_Source records_:
Lemma dump_frontier_all :
  ∃ ll, mapM (dump_frontier stamps ((λ r, op_ref (row_at r)) <$> version_rows sc (en_versions en)))
          (frontier_rows sc (en_versions en)) = Some ll ∧
    ∀ t, foldm (join_frontier stamps ((λ r, op_ref (row_at r)) <$> version_rows sc (en_versions en))) t (concat ll) =
         Some (foldl join_reached t (frontier_rows sc (en_versions en))).
Proof.
  apply join_frontier_rows; [apply Hfits| |].
  - rewrite length_fmap. pose proof length_versions as H1. pose proof (ft_length _ _ Hfits) as H2. fold stamps in H2. lia.
  - intros [op s] Hin. cbn [fst snd]. split.
    + apply frontier_rows_all in Hin as (f & d & Hf & _). destruct Hok as (Hwf & _ & _ & Hdom).
      assert (op ∈ dom (entity_versions (en_versions en))) as [r Hr]%elem_of_dom by (apply Hdom, elem_of_dom; eauto).
      apply list_elem_of_fmap. exists r. rewrite (row_op_ref _ Hwf r op Hr). split; [done|].
      apply version_rows_all, elem_of_rows. eauto.
    + apply (list_elem_of_fmap_2 snd) in Hin. cbn [snd] in Hin. revert Hin. generalize s. unfold stamps. in_stamps.
Qed.

Lemma index_meta (o : option Stamp) :
  (∀ s, s ∈ option_list o → s ∈ stamps) →
  ∃ v, match o with None => Some Null | Some s => int <$> index_of stamps s end = Some v ∧ opt_stamp_at stamps v = Some o.
Proof.
  intros Hin. destruct o as [s|].
  - destruct (index_of_elem stamps s) as [i Hi]; [apply Hin; by left|]. exists (int i). rewrite Hi. split; [done|].
    apply opt_stamp_index; [apply Hfits|]. by rewrite Hi.
  - by exists Null.
Qed.

Lemma read_entity_entries E vc vl ih :
  entry "id" E = Some (bytes16 id) → entry "kind" E = Some (Text (e_tag e)) →
  entry "stamps" E = Some (Array (stamp_value <$> stamps)) → entry "created" E = Some (Bool (mt_created m)) →
  entry "create" E = Some vc → opt_stamp_at stamps vc = Some (mt_create m) →
  entry "legacy" E = Some vl → opt_stamp_at stamps vl = Some (mt_legacy m) →
  entry "patch_ms" E = Some (match mt_patch_ms m with Some ms => int ms | None => Null end) →
  entry "head" E = Some (int ih) → index_of stamps (mt_head m) = Some ih →
  read_entity (VMap E) = Some (mkDocEntity k id e m stamps E).
Proof.
  intros Eid Ekind Estamps Ecr Ec Hrc El Hrl Ep Eh Hih. destruct merged_spec_inv as [_ Htag].
  pose proof (ft_length _ _ Hfits) as Hlen. fold stamps in Hlen.
  unfold read_entity, list_in. cbn [as_map mbind option_bind].
  rewrite Eid, Ekind, Estamps, Ecr, Ec, El, Ep, Eh.
  cbn [mbind option_bind as_text as_array as_bool]. rewrite as_16_bytes by done.
  cbn [mbind option_bind]. rewrite Htag. cbn [mbind option_bind]. rewrite Hk. cbn [mbind option_bind].
  assert (mapM read_stamp (stamp_value <$> stamps) = Some stamps) as ->.
  { apply mapM_Some. rewrite Forall2_fmap_l. apply Forall2_same_length_lookup_2; [done|].
    intros i x y Hx Hy. simplify_eq. apply read_stamp_value, (ft_stamps _ _ Hfits).
    by eapply list_elem_of_lookup_2. }
  cbn [mbind option_bind]. rewrite Hrc, Hrl. cbn [mbind option_bind].
  rewrite (stamp_at_index _ Hlen _ _ Hih).
  pose proof (ft_patch_ms _ _ Hfits) as Hpm. clear -Hpm. clearbody stamps.
  destruct m as [cr c l [ms|] h]; cbn [mt_patch_ms mt_created mt_create mt_legacy mt_head is_null int mbind option_bind fmap option_fmap option_map] in *; [|done].
  rewrite as_u64_int by by apply Hpm. done.
Qed.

_Work order_:
Copy out each line of the material above, word for word, from the first down to the line containing "- rewrite length_fmap.". Add nothing.

_Solution for this problem_:
Lemma dump_frontier_all :
  ∃ ll, mapM (dump_frontier stamps ((λ r, op_ref (row_at r)) <$> version_rows sc (en_versions en)))
          (frontier_rows sc (en_versions en)) = Some ll ∧
    ∀ t, foldm (join_frontier stamps ((λ r, op_ref (row_at r)) <$> version_rows sc (en_versions en))) t (concat ll) =
         Some (foldl join_reached t (frontier_rows sc (en_versions en))).
Proof.
  apply join_frontier_rows; [apply Hfits| |].
  - rewrite length_fmap. pose proof length_versions as H1. pose proof (ft_length _ _ Hfits) as H2. fold stamps in H2. lia.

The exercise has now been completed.